I was thinking about this whole issue of what is an object after reading the apparently quite well known article by Allen Holub recently. I only found out about this article a week or two ago, even though it was written in 1999.
One of the common definitions of an object is that it is a construct which contains both data and methods, or something similar. I don’t think that this is a very useful definition, in fact I don’t think it is a definition at all. Rather it is a description. That is, objects will contain both data and methods.
Holub, in his article, suggests defining an object in this way: “First and foremost, an object is a collection of capabilities.” This was the first of his statements that I disagreed with.
Steve McConnell in his book, Code Complete 2 defines an object as an abstract data type. And here is a definition that I can agree with. As an aside, much, or is that most or all, of what McConnell writes makes good sense.
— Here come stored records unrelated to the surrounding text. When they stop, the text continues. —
(* ===== verification/Regex.v ===== *)
(** * Regular expressions of JavaScript

    The expressions the services replace with: a sequence of code-unit classes,
    each taken once or as a greedy [*], with word boundaries and negative
    lookaheads.  [match_items] is the backtracking matcher of ECMAScript on
    them, [replace_all] is [value.replace(/.../g, replacement)].  [matches] is
    the declarative meaning; the lemmas relate the three. *)

From S2P Require Import Prelude JsText.
Local Open Scope Z_scope.

Abbreviation cls := (Z → bool) (only parsing).

Inductive item :=
  | One (p : cls)
  | Many (p : cls)
  | Boundary
  | NotAhead (alternatives : list (list (Z → bool))).
Abbreviation regex := (list item) (only parsing).

(** [\w], [\b] *)
Definition is_word (c : Z) : bool :=
  ((48 <=? c) && (c <=? 57)) || ((65 <=? c) && (c <=? 90)) || ((97 <=? c) && (c <=? 122)) || (c =? 95).
Definition word_at (o : option Z) : bool := match o with Some c => is_word c | None => false end.
Definition boundary (prev next : option Z) : bool := xorb (word_at prev) (word_at next).

(** A sequence of classes at the start of a text. *)
Fixpoint starts (ps : list (Z → bool)) (l : text) : bool :=
  match ps, l with
  | [], _ => true
  | p :: ps', c :: l' => p c && starts ps' l'
  | _ :: _, [] => false
  end.

(** A greedy [p*] in front of the continuation [k]: the longest run first, one
    unit less whenever [k] fails. *)
Fixpoint greedy (p : cls) (k : option Z → text → option text) (prev : option Z) (l : text) : option text :=
  match l with
  | c :: l' =>
      if p c then
        match greedy p k (Some c) l' with
        | Some rest => Some rest
        | None => k prev l
        end
      else k prev l
  | [] => k prev l
  end.

(** A match at the start of [l], where [prev] is the unit before it: the text
    behind the match. *)
Fixpoint match_items (r : regex) (prev : option Z) (l : text) : option text :=
  match r with
  | [] => Some l
  | One p :: r' => match l with
                   | c :: l' => if p c then match_items r' (Some c) l' else None
                   | [] => None
                   end
  | Many p :: r' => greedy p (match_items r') prev l
  | Boundary :: r' => if boundary prev (head l) then match_items r' prev l else None
  | NotAhead alts :: r' => if existsb (λ ps, starts ps l) alts then None else match_items r' prev l
  end.

(** [value.replace(r, replacement)] with the flag [g], for an expression that
    matches no empty text: [skip] units of the last match are still to be left
    out. *)
Fixpoint replace_from (r : regex) (replacement : text) (skip : nat) (prev : option Z) (l : text) : text :=
  match l with
  | [] => []
  | c :: l' =>
      match skip with
      | S skip' => replace_from r replacement skip' (Some c) l'
      | O => match match_items r prev l with
             | Some rest => replacement ++ replace_from r replacement (length l - length rest - 1) (Some c) l'
             | None => c :: replace_from r replacement 0 (Some c) l'
             end
      end
  end.
Definition replace_all (r : regex) (replacement l : text) : text := replace_from r replacement 0 None l.

(** ** Spelling expressions *)

(** The flag [i] without [u] folds a code unit to the upper case of its letter
    only when that does not turn a unit outside ASCII into an ASCII one. *)
Definition fold_case (c : Z) : Z := if (65 <=? c) && (c <=? 90) then c + 32 else c.
Definition ignoring_case (c d : Z) : bool := fold_case c =? fold_case d.
Definition word (s : string) : regex := (λ c, One (ignoring_case c)) <$> lit s.
Definition char (s : string) : cls := λ d, bool_decide (d ∈ lit s).
Definition not_space (c : Z) : bool := negb (is_space c).
Definition Spaces : item := Many is_space.
Definition some_of (p : cls) : regex := [One p; Many p].

(** ** What an expression means *)

(** [matches r prev w rest]: [r] can match [w], between [prev] and [rest]. *)
Inductive matches : regex → option Z → text → text → Prop :=
  | m_nil prev rest : matches [] prev [] rest
  | m_one p r prev c w rest : p c = true → matches r (Some c) w rest → matches (One p :: r) prev (c :: w) rest
  | m_stop p r prev w rest : matches r prev w rest → matches (Many p :: r) prev w rest
  | m_more p r prev c w rest : p c = true → matches (Many p :: r) (Some c) w rest → matches (Many p :: r) prev (c :: w) rest
  | m_boundary r prev w rest : boundary prev (head (w ++ rest)) = true → matches r prev w rest → matches (Boundary :: r) prev w rest
  | m_not_ahead alts r prev w rest :
      existsb (λ ps, starts ps (w ++ rest)) alts = false → matches r prev w rest → matches (NotAhead alts :: r) prev w rest.
#[export] Hint Constructors matches : regex.

Lemma greedy_sound p (k : option Z → text → option text) (Q : option Z → text → text → Prop) prev l rest :
  (∀ prev l rest, k prev l = Some rest → ∃ w, l = w ++ rest ∧ Q prev w rest) →
  (∀ c prev w rest, p c = true → Q (Some c) w rest → Q prev (c :: w) rest) →
  greedy p k prev l = Some rest → ∃ w, l = w ++ rest ∧ Q prev w rest.
Proof.
  intros Hk Hmore. revert prev. induction l as [|c l IH]; intros prev; simpl; [apply Hk|].
  destruct (p c) eqn:Hp; [|apply Hk]. destruct (greedy p k (Some c) l) as [rest'|] eqn:Hg; [|apply Hk].
  intros [= ->]. destruct (IH _ Hg) as (w & -> & Hw). exists (c :: w). eauto.
Qed.

Lemma match_items_sound r prev l rest :
  match_items r prev l = Some rest → ∃ w, l = w ++ rest ∧ matches r prev w rest.
Proof.
  revert prev l rest. induction r as [|[p|p| |alts] r IH]; intros prev l rest; simpl.
  - intros [= ->]. by exists []; auto with regex.
  - destruct l as [|c l]; [done|]. destruct (p c) eqn:Hp; [|done]. intros (w & -> & Hw)%IH. exists (c :: w). auto with regex.
  - apply (greedy_sound p (match_items r) (matches (Many p :: r))); [|auto with regex].
    intros prev' l' rest' (w & -> & Hw)%IH. exists w. auto with regex.
  - destruct (boundary prev (head l)) eqn:Hb; [|done]. intros (w & -> & Hw)%IH. exists w. auto with regex.
  - destruct (existsb _ alts) eqn:He; [done|]. intros (w & -> & Hw)%IH. exists w. auto with regex.
Qed.

Lemma greedy_tries p k prev l : is_Some (k prev l) → is_Some (greedy p k prev l).
Proof. intros Hk. destruct l as [|c l]; simpl; [done|]. destruct (p c); [|done]. by destruct (greedy p k (Some c) l). Qed.

Lemma match_items_complete r prev w rest : matches r prev w rest → is_Some (match_items r prev (w ++ rest)).
Proof.
  induction 1 as [| p r prev c w rest Hp _ IH | p r prev w rest _ IH | p r prev c w rest Hp _ IH | r prev w rest Hb _ IH | alts r prev w rest Ha _ IH];
    cbn [match_items app].
  - done.
  - by rewrite Hp.
  - by apply greedy_tries.
  - cbn [greedy]. rewrite Hp. destruct IH as [y Hy]. cbn [match_items] in Hy. by rewrite Hy.
  - by rewrite Hb.
  - by rewrite Ha.
Qed.

(** The matcher finds a match where there is one. *)
Lemma match_items_decides r prev l : is_Some (match_items r prev l) ↔ ∃ w rest, l = w ++ rest ∧ matches r prev w rest.
Proof.
  split.
  - intros [rest Hm]. apply match_items_sound in Hm as (w & Hw). by exists w, rest.
  - intros (w & rest & -> & Hm). by apply match_items_complete.
Qed.

(** [r] can only match texts of at least one unit. *)
Fixpoint consumes (r : regex) : bool :=
  match r with
  | [] => false
  | One _ :: _ => true
  | _ :: r' => consumes r'
  end.
Lemma matches_consumes r prev w rest : matches r prev w rest → consumes r = true → w ≠ [].
Proof. induction 1; simpl; auto; done. Qed.

(** ** The meaning of a replacement *)

(** The pieces a text falls into: units before which nothing matches, and
    matches. *)
Inductive piece := Copy (c : Z) | Hit (w : text).
Definition original (s : piece) : text := match s with Copy c => [c] | Hit w => w end.
Definition replaced (replacement : text) (s : piece) : text := match s with Copy c => [c] | Hit _ => replacement end.
(** The unit before what follows [w]. *)
Definition unit_before (prev : option Z) (w : text) : option Z := match last w with Some c => Some c | None => prev end.

Inductive cut (r : regex) : option Z → text → list piece → Prop :=
  | cut_nil prev : cut r prev [] []
  | cut_copy prev c l ss : match_items r prev (c :: l) = None → cut r (Some c) l ss → cut r prev (c :: l) (Copy c :: ss)
  | cut_hit prev w rest ss : w ≠ [] → match_items r prev (w ++ rest) = Some rest → matches r prev w rest →
      cut r (unit_before prev w) rest ss → cut r prev (w ++ rest) (Hit w :: ss).

Lemma replace_from_skip r replacement w prev l :
  replace_from r replacement (length w) prev (w ++ l) = replace_from r replacement 0 (unit_before prev w) l.
Proof.
  revert prev. induction w as [|c w IH]; intros prev; [done|]. simpl. rewrite IH. unfold unit_before.
  rewrite last_cons. by destruct (last w).
Qed.

(** Every replacement cuts the text into pieces, leftmost and without overlap,
    and replaces the matches. *)
Lemma replace_from_cut r replacement prev l : consumes r = true →
  ∃ ss, cut r prev l ss ∧ l = ss ≫= original ∧ replace_from r replacement 0 prev l = ss ≫= replaced replacement.
Proof.
  intros Hr. remember (length l) as n eqn:Hn. revert prev l Hn. induction n as [n IH] using lt_wf_ind. intros prev l ->.
  destruct l as [|c l]; [by exists []; split; [constructor|]|].
  cbn [replace_from]. destruct (match_items r prev (c :: l)) as [rest|] eqn:Hm.
  - destruct (match_items_sound _ _ _ _ Hm) as (w & Hl & Hw). pose proof (matches_consumes _ _ _ _ Hw Hr) as Hne.
    destruct w as [|c' w]; [done|]. injection Hl as <- ->.
    destruct (IH (length rest)) with (prev := unit_before prev (c :: w)) (l := rest) as (ss & Hc & Ho & Hrep);
      [rewrite length_cons, length_app; lia|done|].
    exists (Hit (c :: w) :: ss). split_and!.
    + apply (cut_hit r prev (c :: w) rest ss); done.
    + rewrite bind_cons, <- Ho. done.
    + rewrite bind_cons, <- Hrep. f_equal.
      assert (length (c :: w ++ rest) - length rest - 1 = length w)%nat as Hskip by (rewrite length_cons, length_app; lia).
      cbn [app]. rewrite Hskip.
      rewrite replace_from_skip. unfold unit_before. rewrite last_cons. by destruct (last w).
  - destruct (IH (length l)) with (prev := Some c) (l := l) as (ss & Hc & Ho & Hrep); [simpl; lia|done|].
    exists (Copy c :: ss). split_and!; [by constructor|by rewrite bind_cons, <- Ho|by rewrite bind_cons, <- Hrep].
Qed.
(* ===== verification/JsonText.v ===== *)
(** * JSON text

    [JSON.stringify] on the values the services serialize, the size of a text
    in UTF-8, and [Date.prototype.toISOString]. *)

From S2P Require Import Prelude JsText Json.
From stdpp Require Import pretty.
Local Open Scope Z_scope.

(** ** Numbers and strings *)

(** The decimal digits of an integer. *)
Definition decimal (n : Z) : text := lit (pretty n).

Definition is_high (c : Z) : bool := (55296 <=? c) && (c <=? 56319).
Definition is_low (c : Z) : bool := (56320 <=? c) && (c <=? 57343).

Definition hex_digit (v : Z) : Z := if v <? 10 then 48 + v else 87 + v.
(** [\uXXXX], in lower case *)
Definition unicode_escape (c : Z) : text :=
  [92; 117; hex_digit (c / 4096 mod 16); hex_digit (c / 256 mod 16); hex_digit (c / 16 mod 16); hex_digit (c mod 16)].
(** A code unit that is no surrogate, in a JSON string *)
Definition quote_unit (c : Z) : text :=
  if c =? 8 then [92; 98] else if c =? 9 then [92; 116] else if c =? 10 then [92; 110]
  else if c =? 12 then [92; 102] else if c =? 13 then [92; 114]
  else if (c =? 34) || (c =? 92) then [92; c]
  else if c <? 32 then unicode_escape c else [c].
(** Surrogates without their partner are escaped (well-formed
    [JSON.stringify]). *)
Fixpoint quote_units (l : text) : text :=
  match l with
  | [] => []
  | c :: l' =>
      if is_high c then
        match l' with
        | d :: l'' => if is_low d then c :: d :: quote_units l'' else unicode_escape c ++ quote_units l'
        | [] => unicode_escape c
        end
      else if is_low c then unicode_escape c ++ quote_units l' else quote_unit c ++ quote_units l'
  end.
Definition quote (l : text) : text := 34 :: quote_units l ++ [34].

(** ** Documents *)

Fixpoint join (parts : list text) : text :=
  match parts with
  | [] => []
  | [x] => x
  | x :: parts' => x ++ 44 :: join parts'
  end.
(** [JSON.stringify]; a number that is not an integer is its source text. *)
Fixpoint stringify (v : json) : text :=
  match v with
  | JNull => lit "null"
  | JBool true => lit "true"
  | JBool false => lit "false"
  | JInt n => decimal n
  | JFrac t => t
  | JStr s => quote s
  | JArr l => 91 :: join (map stringify l) ++ [93]
  | JObj l => 123 :: join (map (λ kv, match kv with (k, v) => quote k ++ 58 :: stringify v end) l) ++ [125]
  end.
Definition member (kv : text * json) : text := quote kv.1 ++ 58 :: stringify kv.2.

Lemma stringify_obj l : stringify (JObj l) = 123 :: join (member <$> l) ++ [125].
Proof. simpl. do 3 f_equal. apply list_fmap_ext. by intros _ [k v] _. Qed.
Lemma stringify_arr l : stringify (JArr l) = 91 :: join (stringify <$> l) ++ [93].
Proof. done. Qed.

Lemma join_app a b : a ≠ [] → b ≠ [] → join (a ++ b) = join a ++ 44 :: join b.
Proof.
  intros Ha Hb. induction a as [|x a IH]; [done|]. destruct a as [|y a].
  - destruct b; [done|]. done.
  - change (x ++ 44 :: join ((y :: a) ++ b) = (x ++ 44 :: join (y :: a)) ++ 44 :: join b). rewrite IH by done. by rewrite <- app_assoc.
Qed.

(** [Buffer.byteLength(text, 'utf-8')] *)
Fixpoint byteLength (l : text) : Z :=
  match l with
  | [] => 0
  | c :: l' =>
      if c <? 128 then 1 + byteLength l' else if c <? 2048 then 2 + byteLength l'
      else if is_high c then
        match l' with
        | d :: l'' => if is_low d then 4 + byteLength l'' else 3 + byteLength l'
        | [] => 3
        end
      else 3 + byteLength l'
  end.

(** ** Dates *)

(** The year, month and day of a day number, in the Gregorian calendar. *)
Definition civil (day : Z) : Z * Z * Z :=
  let z := day + 719468 in
  let era := z / 146097 in
  let doe := z mod 146097 in
  let yoe := (doe - doe / 1460 + doe / 36524 - doe / 146096) / 365 in
  let doy := doe - (365 * yoe + yoe / 4 - yoe / 100) in
  let mp := (5 * doy + 2) / 153 in
  let m := if mp <? 10 then mp + 3 else mp - 9 in
  (yoe + era * 400 + (if m <=? 2 then 1 else 0), m, doy - (153 * mp + 2) / 5 + 1).

Definition pad (width : nat) (n : Z) : text :=
  let d := decimal n in replicate (width - length d) 48 ++ d.
(** [toISOString]: years outside 0..9999 get a sign and six digits. *)
Definition toISOString (t : instant) : text :=
  let '(y, m, d) := civil (t / 86400000) in
  let ms := t mod 86400000 in
  let year := if (0 <=? y) && (y <=? 9999) then pad 4 y
              else if y <? 0 then 45 :: pad 6 (- y) else 43 :: pad 6 y in
  year ++ 45 :: pad 2 m ++ 45 :: pad 2 d ++ 84 :: pad 2 (ms / 3600000) ++ 58 :: pad 2 (ms / 60000 mod 60)
  ++ 58 :: pad 2 (ms / 1000 mod 60) ++ 46 :: pad 3 (ms mod 1000) ++ [90].

Example iso_epoch : toISOString 0 = lit "1970-01-01T00:00:00.000Z".
Proof. vm_compute. reflexivity. Qed.
Example iso_leap : toISOString 1709210096789 = lit "2024-02-29T12:34:56.789Z".
Proof. vm_compute. reflexivity. Qed.
Example iso_before : toISOString (-1) = lit "1969-12-31T23:59:59.999Z".
Proof. vm_compute. reflexivity. Qed.

(** ** JavaScript values

    What the services serialize besides JSON: dates and big integers. *)
Inductive jsval :=
  | VJson (v : json)
  | VDate (t : instant)
  | VBigInt (n : Z)
  | VArr (l : list jsval)
  | VObj (l : list (text * jsval)).

(** [JSON.stringify] calls [toJSON] of a date; the replacer of the services
    writes a big integer as a string. *)
Fixpoint to_json (v : jsval) : json :=
  match v with
  | VJson v => v
  | VDate t => JStr (toISOString t)
  | VBigInt n => JStr (decimal n)
  | VArr l => JArr (map to_json l)
  | VObj l => JObj (map (λ kv, match kv with (k, v) => (k, to_json v) end) l)
  end.
(* ===== verification/Community.v ===== *)
(** * The community ([community/community.service.ts],
    [community/community.controller.ts], [portal/portal.service.ts]:
    updateProfile, deleteSharedDiscoveries)

    Profiles a user may make public, and the discoveries of the users whose
    profile is: two of the requests are open to everybody. *)

From S2P Require Import Prelude Tables JsText JsNumber Json Schema Storage Presence Server Identity Account Admin.
Local Open Scope Z_scope.

(** [parseInt(text, 10)]; [None] is NaN. *)
Definition parseInt10 (l : text) : option Z :=
  let '(sign, l1) := match trim_start l with
                     | c :: l' => if c =? 45 then (-1, l') else if c =? 43 then (1, l') else (1, c :: l')
                     | [] => (1, [])
                     end in
  let '(n, len, _) := digits 10 0 0 l1 in
  if 0 <? len then Some (sign * n) else None.

(** [UpdateProfileDto]: fields left out, [null] or given *)
Record UpdateProfileDto := mkUpdateProfile {
  pd_displayName : option (option text);
  pd_avatarUrl : option (option text);
  pd_bio : option (option text);
  pd_isPublic : option (option bool);
}.
(** The author that comes with a discovery: uid, username, and the profile's
    name and picture, if there is a profile. *)
Record Author := mkAuthor { ar_id : rowid; ar_uid : text; ar_username : text; ar_profile : option (option text * option text) }.
Record DiscoveryView := mkDiscoveryView { dv_id : rowid; dv_discovery : Discovery; dv_user : Author }.
Record PublicProfile := mkPublicProfile { pp_id : rowid; pp_uid : text; pp_username : text; pp_displayName : option text; pp_avatarUrl : option text;
  pp_bio : option text; pp_createdAt : instant }.
(** [totalPages] is not finite when [limit] is 0. *)
Record DiscoveryPage := mkDiscoveryPage { pg_discoveries : list DiscoveryView; pg_page : Z; pg_limit : Z; pg_total : Z; pg_totalPages : option Z }.

Section community.
Context {Hscan : ScanOrder} {B : Type}.
Variable others : nat → Server B → Server B.
Abbreviation Srv := (Server B).

Definition PROFILE_NOT_FOUND : exc := NotFoundException "Public profile not found".
Definition DISCOVERY_NOT_FOUND : exc := NotFoundException "Discovery not found".
Definition INVALID_QUERY : exc := ErrorException "PrismaClientValidationError".

(** [getPublicProfile] *)
Definition getPublicProfile (userId : rowid) : Act Srv PublicProfile :=
  found ← sv_query others (λ d, p ← db_profiles d !! userId; u ← db_users d !! userId; Some (p, u));
  profile ← act_require_some found PROFILE_NOT_FOUND;
  let '(p, u) := profile in
  act_require (up_isPublic p) PROFILE_NOT_FOUND ;;
  mret (mkPublicProfile userId (u_uid u) (u_username u) (up_displayName p) (up_avatarUrl p) (up_bio p) (u_createdAt u)).

(** [updateProfile], of the service and of the portal: an upsert; a profile
    that may not be made is not changed either. *)
Definition updated_profile (dto : UpdateProfileDto) (isPublic : option bool) (p : UserProfile) : UserProfile :=
  mkUserProfile (default (up_displayName p) (pd_displayName dto)) (default (up_avatarUrl p) (pd_avatarUrl dto))
    (default (up_bio p) (pd_bio dto)) (default (up_isPublic p) isPublic).
Definition updateProfile (userId : rowid) (dto : UpdateProfileDto) : Act Srv UserProfile :=
  act_require (pd_isPublic dto != Some None) INVALID_QUERY ;;
  let isPublic := default None (pd_isPublic dto) in
  sv_tx others (
    row ← gets (λ d, db_profiles d !! userId);
    user ← gets (λ d, is_set (db_users d !! userId));
    require (is_set row || user) (ErrorException "P2003") ;;
    let p := updated_profile dto isPublic (default (mkUserProfile None None None false) row) in
    modify (λ d, d <| db_profiles := <[userId := p]> (db_profiles d) |>) ;;
    mret p).

Definition author (d : DB) (userId : rowid) : option Author :=
  u ← db_users d !! userId;
  Some (mkAuthor userId (u_uid u) (u_username u) ((λ p, (up_displayName p, up_avatarUrl p)) <$> db_profiles d !! userId)).
(** A discovery with its author, whom the foreign key guarantees *)
Definition with_author (d : DB) (kx : rowid * Discovery) : option DiscoveryView :=
  a ← author d (di_userId kx.2); Some (mkDiscoveryView kx.1 kx.2 a).

(** [createDiscovery] *)
Definition createDiscovery (userId : rowid) (title : text) (description : option text) (metadata : json) (newId : rowid) : Act Srv DiscoveryView :=
  now ← sv_clock;
  let row := mkDiscovery userId title description metadata now in
  sv_tx others (
    a ← gets (λ d, author d userId);
    a' ← require_some a (ErrorException "P2003");
    modify_or (λ d, t ← create_row (λ _ _, false) newId row (db_discoveries d); Some (d <| db_discoveries := t |>)) (P2002 "Discovery") ;;
    mret (mkDiscoveryView newId row a')).

(** [where: { user: { profile: { isPublic: true } } }] *)
Definition public_discovery (d : DB) (_ : rowid) (x : Discovery) : bool :=
  match db_profiles d !! di_userId x with Some p => up_isPublic p | None => false end.
Definition newest_discovery (a b : rowid * Discovery) : bool := di_createdAt b.2 <=? di_createdAt a.2.

(** [skip] and [take] of Prisma: a negative [take] takes from the end. *)
Definition prisma_page {A} (skip take_ : Z) (rows : list A) : list A :=
  if 0 <=? take_ then take (Z.to_nat take_) (drop (Z.to_nat skip) rows)
  else reverse (take (Z.to_nat (- take_)) (drop (Z.to_nat skip) (reverse rows))).

(** [getPublicDiscoveries] of the service *)
Definition public_rows (d : DB) : list (rowid * Discovery) := find_many_by (public_discovery d) newest_discovery (db_discoveries d).
Definition getPublicDiscoveries (page limit : option Z) : Act Srv DiscoveryPage :=
  p ← act_require_some page INVALID_QUERY;
  n ← act_require_some limit INVALID_QUERY;
  let skip := (p - 1) * n in
  act_require (0 <=? skip) INVALID_QUERY ;;
  rows ← sv_query others (λ d, omap (with_author d) (prisma_page skip n (public_rows d)));
  total ← sv_query others (λ d, Z.of_nat (count_where (public_discovery d) (db_discoveries d)));
  mret (mkDiscoveryPage rows p n total (if n =? 0 then None else Some (- (- total / n)))).
(** [getPublicDiscoveries] of the controller *)
Definition number_query (q : option text) (absent : Z) : option Z := match q with Some ((_ :: _) as t) => parseInt10 t | _ => Some absent end.
Definition discoveries_request (page limit : option text) : Act Srv DiscoveryPage :=
  getPublicDiscoveries (number_query page 1) (number_query limit 20).

(** [getUserDiscoveries] *)
Definition own_discovery (userId : rowid) (_ : rowid) (x : Discovery) : bool := di_userId x == userId.
Definition getUserDiscoveries (userId : rowid) : Act Srv (list (rowid * Discovery)) :=
  sv_query others (λ d, find_many_by (own_discovery userId) newest_discovery (db_discoveries d)).

(** [deleteDiscovery] *)
Definition deleteDiscovery (userId discoveryId : rowid) : Act Srv unit :=
  row ← sv_query others (λ d, db_discoveries d !! discoveryId);
  discovery ← act_require_some row DISCOVERY_NOT_FOUND;
  act_require (di_userId discovery == userId) DISCOVERY_NOT_FOUND ;;
  sv_tx others (
    row ← gets (λ d, db_discoveries d !! discoveryId);
    require_some row P2025 ;;
    modify (λ d, d <| db_discoveries := delete discoveryId (db_discoveries d) |>)).

(** [deleteSharedDiscoveries] of the portal *)
Definition deleteSharedDiscoveries (userId : rowid) : Act Srv nat :=
  sv_tx others (
    n ← gets (λ d, count_where (own_discovery userId) (db_discoveries d));
    modify (λ d, d <| db_discoveries := delete_many (own_discovery userId) (db_discoveries d) |>) ;;
    mret n).
End community.

(** ** What everybody may see *)

Example parse_plain : parseInt10 (lit " 12abc") = Some 12.
Proof. vm_compute. reflexivity. Qed.
Example parse_negative : parseInt10 (lit "-3") = Some (-3).
Proof. vm_compute. reflexivity. Qed.
Example parse_nothing : parseInt10 (lit "x1") = None.
Proof. vm_compute. reflexivity. Qed.

Lemma elem_of_prisma_page {A} skip n (l : list A) x : x ∈ prisma_page skip n l → x ∈ l.
Proof.
  unfold prisma_page. case_match.
  - intros (i & Hi & _)%elem_of_take. rewrite lookup_drop in Hi. by eapply list_elem_of_lookup_2.
  - rewrite elem_of_reverse. intros (i & Hi & _)%elem_of_take. rewrite lookup_drop in Hi. apply list_elem_of_lookup_2 in Hi. by rewrite elem_of_reverse in Hi.
Qed.

Section public.
Context {Hscan : ScanOrder} {B : Type}.
Variable others : nat → Server B → Server B.
Implicit Types (s : Server B).

(** C35: the two open requests show what the users made public and nothing else:
    a profile is answered exactly when its owner's profile is public, and every
    discovery on any page, whatever page and limit are asked for, is one of a
    user whose profile is public at that moment. *)
Theorem only_public_is_shown s :
  let d := sv_db (resumed others s) in
  (∀ userId, match getPublicProfile others userId s with
    | (Ok view, s') => ∃ p u, db_profiles d !! userId = Some p ∧ up_isPublic p = true ∧ db_users d !! userId = Some u ∧
        view = mkPublicProfile userId (u_uid u) (u_username u) (up_displayName p) (up_avatarUrl p) (up_bio p) (u_createdAt u)
    | (Err e, s') => e = PROFILE_NOT_FOUND ∧ ∀ p u, db_profiles d !! userId = Some p → db_users d !! userId = Some u → up_isPublic p = false
    end) ∧
  (∀ page limit result s', discoveries_request others page limit s = (Ok result, s') → ∀ x, x ∈ pg_discoveries result →
     db_discoveries d !! dv_id x = Some (dv_discovery x) ∧ ar_id (dv_user x) = di_userId (dv_discovery x) ∧
     ∃ p, db_profiles d !! di_userId (dv_discovery x) = Some p ∧ up_isPublic p = true).
Proof.
  intros d. split.
  - intros userId. unfold getPublicProfile. rewrite query_call_run. fold d.
    destruct (db_profiles d !! userId) as [p|] eqn:Hp; [|rewrite act_require_some_stop by done; split; [done|congruence]].
    destruct (db_users d !! userId) as [u|] eqn:Hu; [|rewrite act_require_some_stop by done; split; [done|congruence]].
    rewrite (act_require_some_run _ _ _ _ (p, u)) by done. destruct (up_isPublic p) eqn:Hpub.
    + rewrite act_require_run by done. by exists p, u.
    + rewrite act_require_stop by done. split; [done|]. intros p' u'. congruence.
  - intros page limit result s' Hrun x Hx. unfold discoveries_request, getPublicDiscoveries in Hrun. server_inv.
    cbn [pg_discoveries] in Hx. apply list_elem_of_omap in Hx as ([k y] & Hin & Hw). apply elem_of_prisma_page in Hin.
    unfold public_rows, find_many_by in Hin. rewrite elem_of_sort_by, elem_of_find_many in Hin. destruct Hin as [Hk Hpub].
    unfold with_author, author in Hw. simpl in Hw. option_inv. simplify_eq. simpl. split_and!; [done|done|].
    unfold public_discovery in Hpub. destruct (db_profiles _ !! di_userId y) as [p|] eqn:Hp; [|done]. by exists p.
Qed.

End public.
I would recommend his books and I will discuss some of them in a later article.
But for now, I will mention a few other issues raised by Allen Holub which grated on me and then discuss what an object is and does.
I’ll explain the whys and wherefors in a moment, but here are some rules of thumb that you can apply to see if you’re really looking at an object-oriented system:
- All data is private. Period. (This rule applies to all implementation details, not just the data.)
- get and set functions are evil. (They’re just elaborate ways to make the data public.)
- Never ask an object for the information you need to do something; rather, ask the object that has the information to do the work for you.
- It must be possible to make any change to the way an object is implemented, no matter how significant that change may be, by modifying the single class that defines that object.
- All objects must provide their own UI.
If the system doesn’t follow these rules, it isn’t object-oriented. It’s that simple.
OK, so how true are these statements?
The first is probably all right. Data should be private. There are a lot of reasons for this, one of which I wrote about some time ago.
The second, in my opinion is plain rubbish. Get and Set functions provide perfect encapsulation – because they completely hide the implementation of the getting and setting of data. Suppose you have a class called customer and it has a read property called surname. This property is accessed through a get function, and it is most likely a string type, unless you live on a planet with very strange surnames. How is the surname held in the database? And what does the class do when you create an instance of customer and access the surname property? Well, you can probably guess that it reads a string from the database. But that is nothing more than a guess. The implementation is hidden from you. OK, deep down you know that surname is held in the database. But what about a property called name? The getter may concatenate the customer’s first name and surname and return the result. The database may have an attribute called name, as well as first name and surname, and hence violate normalisation principles. The point is that the implementation is hidden and so you just don’t know.
The third point is well taken. It is certainly preferable to tell the object to do something rather than ask it for data. But never is a very strong word. In the real world of delivering software it is dangerous to make these sort of rules. Your client doesn’t care that you have achieved a certain level of object oriented purity. But I certainly don’t advocate writing unmaintainable code.
I agree that changes to the implementation should not affect the interface of the class.
This last one I find unbelievable. Holub suggests that if you want to display a customer’s name on a screen then you need a Name class which knows how and where to display itself. This means that every field in the database table for customer would have its own class. He gives some reasons for doing so.
Consider a system designed to get names from users. You might be tempted to use a TextField from which you extract a String, but that just won’t work in a robust application. What if the system needs to run in China? (Unicode comes nowhere near representing all the idiographs that comprise written Chinese.) What if a user wants to enter a name using a pen (or speech recognition) rather than a keyboard? What if the database you’re using to store the names can’t store Unicode?
If the system needs to to run in China then this is an issue which would have been resolved long before any designing of individual classes arose. Similarly, the database to be used is an architecture issue that should have been resolved. And in spite of all the hype about decoupling of classes and subsystems, the fact remains that databases are different and a change of database will almost invariably result in some changes to, at least, the data access layer of the application.
But by considering objects as abstract data types we avoid these problems. A customer is, probably a person, it may be a corporation, but we will assume that it is a person. The point of abstraction is that we have created an abstract representation of that person which contains the attributes relevant to our application. One of those attributes may be the person’s name, and we get that name through a getter method.
The final thing I want to say about Holub’s article is his assertion that an object “is a collection of capabilities.” Capabilities are defined by an interface. An object, or rather its defining class, will implement the interfaces which define the capabilities. The instanced object will then contain those capabilities.
Object oriented programming is really a matter of writing procedural code in classes then adopting a declarative style to tie the objects defined by those classes together. To do this requires abstraction to determine the nature of the objects and good interfaces so that you can implement the capabilities correctly.